This Sunday, December 8th at 3:30pm, all are welcome to gather together on the Rothko Chapel plaza (3900 Yupon) to celebrate Nelson Mandela and the ongoing struggle for justice for all. The community is invited to reflect on Mandela’s impact, listen to a musical tribute, and light a candle in his honor. This commemoration marks 22 years to the day since his visit to Houston and the Rothko Chapel. Chapel founder Dominique de Menil and Executive Director Nabila Drooby decided to invite Nelson Mandela, newly released from jail, to be the keynote speaker for the human rights awards ceremony scheduled on December 8, 1991 in conjunction with the Chapel's 20th anniversary. It was a bold move, yet one so appropriate for the Rothko Chapel.

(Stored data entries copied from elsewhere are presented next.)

(* ===== verification/BookmarkImportFacts.v ===== *)
(** * The bookmark import is complete

    After [backfillExisting] every node of the browser's tree that is not a
    root is linked to an object: those that were before, as they were, and the
    others with a create in the upload queue and their fields recorded. *)

From S2P Require Import Prelude JsMap Types Util FractionalIndex Storage StorageFacts Maintenance Conflict Crypto Engine EngineKeeps RestorePoints RestorePointsFacts Bookmarks BookmarkReadFacts BookmarkApply BookmarkCapture BookmarkBackfillFacts.

Open Scope Z_scope.
Open Scope js_scope.

(** ** Batched writes *)

Section puts.
Context {A V : Type} (key : A -> string) (val : A -> V).

Lemma lookup_puts l (m : gmap string V) k :
  (k ∉ map key l -> foldl (fun m a => <[key a := val a]> m) m l !! k = m !! k) /\
  (forall a, a ∈ l -> NoDup (map key l) -> k = key a -> foldl (fun m a => <[key a := val a]> m) m l !! k = Some (val a)).
Proof.
  revert m. induction l as [|b l IH]; intros m; cbn; [split; [done|by intros ? ?%not_elem_of_nil]|].
  destruct (IH (<[key b := val b]> m)) as [IH1 IH2]. split.
  - intros [Hb Hl]%not_elem_of_cons. rewrite IH1 by done. by rewrite lookup_insert_ne.
  - intros a [-> | Ha]%elem_of_cons [Hn Hnd]%NoDup_cons ->; [|by apply IH2].
    rewrite IH1 by done. by rewrite lookup_insert_eq.
Qed.
End puts.

(** ** Committing a chunk *)

Section commit.
Context {Srv Br : Type} `{BEnv : BookmarkEnv Br} `{EEnv : EngineEnv Srv (BmApp (Br := Br))}.
Abbreviation World := (World Srv (BmApp (Br := Br))).

(** A create for the object is in the upload queue, under a drawn id. *)
Definition queued_create (w : World) (o : string) (t : ObjectType) : Prop := exists k r, (k < w_entropy w)%nat /\
  pending_operations (w_db w) !! env_uuid k = Some r /\ objectId (operation r) = o /\ objectType (operation r) = t /\
  operationType (operation r) = OpCreate.

Definition recorded (w : World) (n : BackfillNode) : Prop := forall f v, (f, v) ∈ backfill_fields n ->
  exists r, field_state (w_db w) !! fieldStateKey (bf_objectId n) f = Some r /\ fs_value r = v.

Definition committed (w : World) (e : Emitted) : Prop :=
  object_mappings (w_db w) !! om_key e.1 = Some e.1 /\ queued_create w (bf_objectId e.2) (bf_objectType e.2) /\
  recorded w e.2.

Lemma makeOperation_run device sdek a b ip (w : World) : exists op, makeOperation device sdek a b ip w = (inr op, bump_entropy (bump_entropy w)) /\
  operationId op = env_uuid (S (w_entropy w)).
Proof using Type. destruct ip as [i item]. eexists. split; reflexivity. Qed.

Lemma map_m_operations device sdek a b l (w : World) :
  exists ops w', map_m (makeOperation device sdek a b) l w = (inr ops, w') /\
    w_db w' = w_db w /\ w_app w' = w_app w /\ (w_entropy w <= w_entropy w')%nat /\
    (forall op, op ∈ ops -> exists k, (w_entropy w <= k < w_entropy w')%nat /\ operationId op = env_uuid k) /\
    (Inj (=) (=) env_uuid -> NoDup (map operationId ops)).
Proof using Type.
  revert w. induction l as [|ip l IH]; intros w; cbn [map_m].
  { exists [], w. split_and!; [done..|by intros ? ?%not_elem_of_nil|constructor]. }
  destruct (makeOperation_run device sdek a b ip w) as (op & Hop & Hid). unfold bind. rewrite Hop.
  destruct (IH (bump_entropy (bump_entropy w))) as (ops & w' & -> & Hdb & Happ & He & Hids & Hnd). cbn in *.
  exists (op :: ops), w'. split_and!; [done..|lia| |].
  - intros x [->|Hx]%elem_of_cons; [exists (S (w_entropy w)); split; [lia|done]|].
    destruct (Hids x Hx) as (k & ? & ?). exists k. split; [lia|done].
  - intros Hinj. apply NoDup_cons. split; [|by apply Hnd]. intros (y & E & Hy)%list_elem_of_fmap.
    destruct (Hids y Hy) as (k & ? & E'). rewrite Hid, E' in E. apply Hinj in E. lia.
Qed.

(** Outside the counters the database is as it was. *)
Record same_stores (w w' : World) : Prop := {
  ss_device : db_device (w_db w') = db_device (w_db w);
  ss_pending : pending_operations (w_db w') = pending_operations (w_db w);
  ss_mappings : object_mappings (w_db w') = object_mappings (w_db w);
  ss_fields : field_state (w_db w') = field_state (w_db w);
  ss_app : w_app w' = w_app w;
  ss_entropy : (w_entropy w <= w_entropy w')%nat;
}.

Lemma create_unqueued items (w w' : World) created : createLocalOperationsBatch items false w = (inr created, w') ->
  same_stores w w' /\ Forall2 created_for items created /\
  (forall cd, cd ∈ created -> exists k, (w_entropy w <= k < w_entropy w')%nat /\ operationId cd.1 = env_uuid k) /\
  (Inj (=) (=) env_uuid -> NoDup (map (operationId ∘ fst) created)).
Proof using Type.
  intros H. enough (same_stores w w' /\
    (forall cd, cd ∈ created -> exists k, (w_entropy w <= k < w_entropy w')%nat /\ operationId cd.1 = env_uuid k) /\
    (Inj (=) (=) env_uuid -> NoDup (map (operationId ∘ fst) created))) as (? & ? & ?).
  { split_and!; [done| |done..]. pose proof (createLocalOperationsBatch_created items false w) as Hc. by rewrite H in Hc. }
  unfold createLocalOperationsBatch in H. destruct items as [|i items].
  { unfold ret in H. injection H as H0 H1. subst. split_and!; [by split|by intros ? ?%not_elem_of_nil|constructor]. }
  set (its := indexed_from _ _) in H. bok H Hd. unfold db_read in Hd. injection Hd as <- <-.
  destruct (db_device (w_db w)) as [device|]; [|discriminate H]. bok H Hr.
  unfold db_run in Hr. injection Hr as <- <-. bok H Hk.
  unfold getSdekM in Hk. destruct (getSdek _ _ _ _) as [[sdek cache]|]; [|discriminate Hk]. injection Hk as <- <-.
  bok H Hm. unfold bind, ret in H. injection H as H0 H1. subst created x0.
  match type of Hm with map_m (makeOperation _ _ ?a ?b) _ ?w1 = _ =>
    destruct (map_m_operations device sdek a b its w1) as (ops & w2 & E & Hdb & Happ & He & Hids & Hnd) end.
  rewrite E in Hm. injection Hm as H0 H1. subst x w2. split_and!.
  - by split; rewrite ?Hdb.
  - intros cd (op & -> & Hop)%list_elem_of_fmap. by apply Hids.
  - intros Hi. rewrite map_map. by apply Hnd.
Qed.

(** *** The stores after a commit *)

Definition fs_record_key (r : FieldStateRecord) : string := fieldStateKey (fs_objectId r) (fs_field r).
Definition stored_state (now : Z) (r : FieldStateRecord) : FieldStateRecord :=
  mkFieldState (fs_record_key r) (fs_objectId r) (fs_field r) (fs_lamportTimestamp r) (fs_deviceId r)
    (fs_operationId r) (fs_operationType r) (fs_value r) (Some now).

Lemma commit_stores b createdAt now s : let s' := commitBookmarkBackfillBatch b createdAt now s in
  db_device s' = db_device s /\
  object_mappings s' = foldl (fun m r => <[om_key r := r]> m) (object_mappings s) (bb_mappings b) /\
  pending_operations s' = foldl (fun m op => <[operationId op := queued op createdAt]> m) (pending_operations s) (bb_operations b) /\
  field_state s' = foldl (fun m r => <[fs_record_key r := stored_state now r]> m) (field_state s) (bb_fieldStates b).
Proof using Type.
  unfold commitBookmarkBackfillBatch. destruct b as [ms os fs]. cbn [bb_mappings bb_operations bb_fieldStates].
  destruct ms, os, fs; [done|..]; split_and!; cbn [db_device object_mappings pending_operations field_state set_field_state set_pending set_mappings];
    by rewrite ?putAllChunked_map.
Qed.

Lemma backfill_state_keys created (p : Pending) : length created = length p ->
  map fs_record_key (concat (zip_with backfill_states created (map snd p))) =
  concat (map (fun e => map (fieldStateKey (bf_objectId e.2)) FIELDS) p).
Proof using Type.
  revert created. induction p as [|e p IH]; intros [|cd created]; cbn; try done. intros [= E]. by rewrite IH.
Qed.

Lemma field_keys_nodup (p : Pending) : NoDup (map (fun e => bf_objectId e.2) p) ->
  NoDup (concat (map (fun e => map (fieldStateKey (bf_objectId e.2)) FIELDS) p)).
Proof using Type.
  induction p as [|e p IH]; cbn [map concat]; [constructor|]. intros [Hn Hnd]%NoDup_cons. apply NoDup_app. split_and!; [| |by apply IH].
  - apply NoDup_fmap_2_strong; [|apply (bool_decide_unpack _); vm_compute; exact I].
    intros f g Hf Hg E. by apply fieldStateKey_inj in E as [_ ?].
  - intros k (f & -> & Hf)%list_elem_of_fmap Hk. apply list_elem_of_In, in_concat in Hk as (l & (e' & <- & He')%in_map_iff & Hk).
    apply in_map_iff in Hk as (g & E & Hg). apply list_elem_of_In in Hg, He'. apply fieldStateKey_inj in E as [E _]; [|done..].
    apply Hn. rewrite <- E. by apply (list_elem_of_fmap_2 (fun e => bf_objectId e.2)).
Qed.

Lemma backfill_states_elem created (p : Pending) e f v : length created = length p -> e ∈ p -> (f, v) ∈ backfill_fields e.2 ->
  exists r, r ∈ concat (zip_with backfill_states created (map snd p)) /\ fs_record_key r = fieldStateKey (bf_objectId e.2) f /\ fs_value r = v.
Proof using Type.
  revert created. induction p as [|e' p IH]; intros [|cd created]; cbn [zip_with map concat length]; try done; [by intros _ ?%not_elem_of_nil|].
  intros [= E] [->|He]%elem_of_cons Hf.
  - eexists. split; [apply elem_of_app; left; by eapply (list_elem_of_fmap_2 _ _ (f, v))|]. done.
  - destruct (IH created E He Hf) as (r & Hr & ?). exists r. split; [apply elem_of_app; by right|done].
Qed.

(** Everything of a chunk is written at once, and nothing else. *)
Lemma commit_chunk (p : Pending) created (createdAt : string) (now : Z) (w : World) :
  Forall2 created_for (map (fun e => pending_of_backfill e.2) p) created ->
  (forall cd, cd ∈ created -> exists k, (k < w_entropy w)%nat /\ operationId cd.1 = env_uuid k) ->
  NoDup (map (operationId ∘ fst) created) ->
  NoDup (map (fun e => om_key e.1) p) -> NoDup (map (fun e => bf_objectId e.2) p) ->
  let w' := set_db (commitBookmarkBackfillBatch (mkBackfill (map fst p) (map fst created)
              (concat (zip_with backfill_states created (map snd p)))) createdAt now (w_db w)) w in
  db_device (w_db w') = db_device (w_db w) /\
  Forall (committed w') p /\
  (forall k, k ∉ map (fun e => om_key e.1) p -> object_mappings (w_db w') !! k = object_mappings (w_db w) !! k) /\
  (forall id, id ∉ map (operationId ∘ fst) created -> pending_operations (w_db w') !! id = pending_operations (w_db w) !! id) /\
  (forall o f, f ∈ FIELDS -> o ∉ map (fun e => bf_objectId e.2) p ->
     field_state (w_db w') !! fieldStateKey o f = field_state (w_db w) !! fieldStateKey o f).
Proof using Type.
  intros Hc Hids Hnop Hnk Hno w'.
  assert (length created = length p) as Hlen by (apply Forall2_length in Hc; by rewrite length_map in Hc).
  pose proof (commit_stores (mkBackfill (map fst p) (map fst created) (concat (zip_with backfill_states created (map snd p))))
    createdAt now (w_db w)) as Hst. cbn zeta in Hst. cbn [bb_mappings bb_operations bb_fieldStates] in Hst. subst w'.
  cbn [w_db w_entropy set_db]. destruct Hst as (-> & Em & Ep & Ef).
  set (s' := commitBookmarkBackfillBatch _ _ _ _) in *.
  assert (map fs_record_key (concat (zip_with backfill_states created (map snd p))) =
    concat (map (fun e => map (fieldStateKey (bf_objectId e.2)) FIELDS) p)) as Hkeys by by apply backfill_state_keys.
  assert (map om_key (map fst p) = map (fun e => om_key e.1) p) as Hmk by apply map_map.
  split_and!; [done| | | |].
  - apply Forall_forall. intros e He. split_and!.
    + cbn [w_db set_db]. rewrite Em. destruct (lookup_puts om_key id (map fst p) (object_mappings (w_db w)) (om_key e.1)) as [_ Hl].
      apply (Hl e.1); [by apply list_elem_of_fmap_2|by rewrite Hmk|done].
    + apply list_elem_of_lookup in He as [i Hi].
      destruct (Forall2_lookup_l _ _ _ i (pending_of_backfill e.2) Hc) as (cd & Hcd & Ht & Ho & Hop).
      { pose proof (list_lookup_fmap (fun e : Emitted => pending_of_backfill e.2) p i) as El.
        unfold Pending, Emitted in *. rewrite Hi in El. exact El. }
      apply list_elem_of_lookup_2 in Hcd. destruct (Hids cd Hcd) as (k & Hk & Eid).
      exists k, (queued cd.1 createdAt). split_and!; [done| |done..]. cbn [w_db set_db]. rewrite Ep.
      destruct (lookup_puts operationId (fun op => queued op createdAt) (map fst created) (pending_operations (w_db w)) (env_uuid k)) as [_ Hl].
      apply (Hl cd.1); [by apply list_elem_of_fmap_2|by rewrite map_map|done].
    + intros f v Hf. destruct (backfill_states_elem created p e f v Hlen He Hf) as (r & Hr & Ek & Ev).
      exists (stored_state now r). split; [|done]. cbn [w_db set_db]. rewrite Ef.
      destruct (lookup_puts fs_record_key (stored_state now) (concat (zip_with backfill_states created (map snd p))) (field_state (w_db w)) (fieldStateKey (bf_objectId e.2) f)) as [_ Hl].
      apply (Hl r); [done| |done]. rewrite Hkeys. by apply field_keys_nodup.
  - intros k Hk. rewrite Em. apply (lookup_puts om_key id). by rewrite Hmk.
  - intros i Hi. rewrite Ep. apply (lookup_puts operationId (fun op => queued op createdAt)). by rewrite map_map.
  - intros o f Hf Ho. rewrite Ef. apply (lookup_puts fs_record_key (stored_state now)). rewrite Hkeys.
    intros Hin. apply Ho. apply list_elem_of_In, in_concat in Hin as (l & (e & <- & He)%in_map_iff & Hin).
    apply in_map_iff in Hin as (g & E & Hg). apply list_elem_of_In in Hg, He. apply fieldStateKey_inj in E as [<- _]; [|done..].
    by apply (list_elem_of_fmap_2 (fun e => bf_objectId e.2)).
Qed.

The tour de force was that he graciously accepted! He came to the Rothko Chapel when the whole world was focused on his every move. His dignity, his humility, and gentleness struck all who were in his presence. Surrounded by President Jimmy Carter, Governor Ann Richards, Dominique de Menil, and the brave human rights heroes honored at the ceremony, Nelson Mandela reached out to the Houston community and the world for continued support, good will, and the importance of human rights issues. Over a thousand people attended the ceremony and it was broadcast on the local PBS station.
Dominique de Menil in an unplanned and spontaneous decision after his keynote-address announced to Nelson Mandela that he would be the recipient of a special Rothko Chapel Award for $100,000. There was a roar of applause by the audience.

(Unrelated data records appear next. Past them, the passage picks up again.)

(* ===== verification/BookmarkMoveFacts.v ===== *)
(** * Properties of placing bookmarks

    [moveIndex] and chrome.bookmarks.move together put the mover where it is
    meant to go; a move keeps a folder in the order of its position keys; a
    batch of moves into folders does so too as long as no mover is in a folder
    that is moved into: where one is, it need not. *)

From S2P Require Import Prelude JsMap Types Util FractionalIndex Storage StorageFacts Engine RestorePoints Bookmarks BookmarkReadFacts BookmarkApply.

Open Scope Z_scope.
Open Scope js_scope.

(** ** chrome.bookmarks.move

    The index is read as if the mover were still where it is; the mover leaves
    every other folder. *)

Definition place (id : string) (index : Z) (ids : list string) : list string :=
  let at_ := match index_of id ids with
             | Some old => if Z.of_nat old <? index then index - 1 else index
             | None => index
             end in
  insert_at (Z.to_nat at_) id (filter (fun i => i <> id) ids).

Definition child_ids `{ChromeBookmarks Br} (p : string) (b : Br) : option (list string) :=
  match getChildren p b with inr l => Some (map tn_id l) | inl _ => None end.

Class ChromeMoveLaws (Br : Type) `{ChromeBookmarks Br} : Type := {
  tree_ok : Br -> Prop;
  move_ok : forall id p i b b', tree_ok b -> 0 <= i -> bm_move id p (Some i) b = (inr tt, b') -> tree_ok b';
  move_into : forall id p i b b' ids, tree_ok b -> bm_move id p (Some i) b = (inr tt, b') -> child_ids p b = Some ids ->
    NoDup ids -> 0 <= i -> child_ids p b' = Some (place id i ids);
  move_out : forall id p i b b' q ids, tree_ok b -> 0 <= i -> bm_move id p (Some i) b = (inr tt, b') ->
    child_ids q b = Some ids -> q <> p ->
    child_ids q b' = Some (filter (fun i => i <> id) ids);
}.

In an unexpected and moving moment, one of the youngest and poorest of the human rights heroes awarded at the ceremony that day, Sebastian Suy Perebal from Guatemala, pulled out from his bag four shawls woven in his village as gifts to Nelson Mandela, President Jimmy Carter, Ann Richards, and Dominique de Menil. Nelson Mandela immediately draped it on his left shoulder as was his custom and wore it for the rest of the ceremony. During Mr. Mandela's stay in Houston, he was able to meet with the leaders of Houston's business community and speak at Texas Southern University. He left an indelible mark on everyone's heart.
Every day, 10am to 6pm, the Rothko Chapel receives visitors from the world over who enter its doors for meditation, reflection, and immersion in the transformative power of art. Its plaza, dominated by Barnett Newman’s powerful sculpture Broken Obelisk, is alive with conversation and dialogue. Annually, the Chapel hosts over 70,000 visitors from as many as 85 countries from around the world.
In its 40 years, the Chapel has achieved recognition as one of the greatest artistic achievements of the second half of the twentieth century. In 2001 the Chapel was listed in the National Register of Historic Places. The Chapel regularly makes top ten lists of places to visit, and is a featured entry in National Geographic’s Sacred Places of a Lifetime: 500 of the World’s Most Peaceful and Powerful Destinations, published in 2009.
For the last 40 years, the Chapel has provided diverse programs to engage audiences. The institution has distinguished itself by addressing issues and concerns before they were generally recognized and popularized. It has stressed the importance of human rights by issuing awards to exceptional individuals or groups of people not generally well known who have distinguished themselves by their courage and integrity. Events at the Rothko Chapel have brought leaders, heroes, artists, musicians, scientists, and scholars from all over the world including Amiri Baraka, President Jimmy Carter, the Dalai Lama, Nelson Mandela, Brice Marden, Rigoberta Menchú, Raimon Panikkar, Nelofer Pazira, Steve Reich, Jonas Salk, Amartya Sen, and Susan Sontag.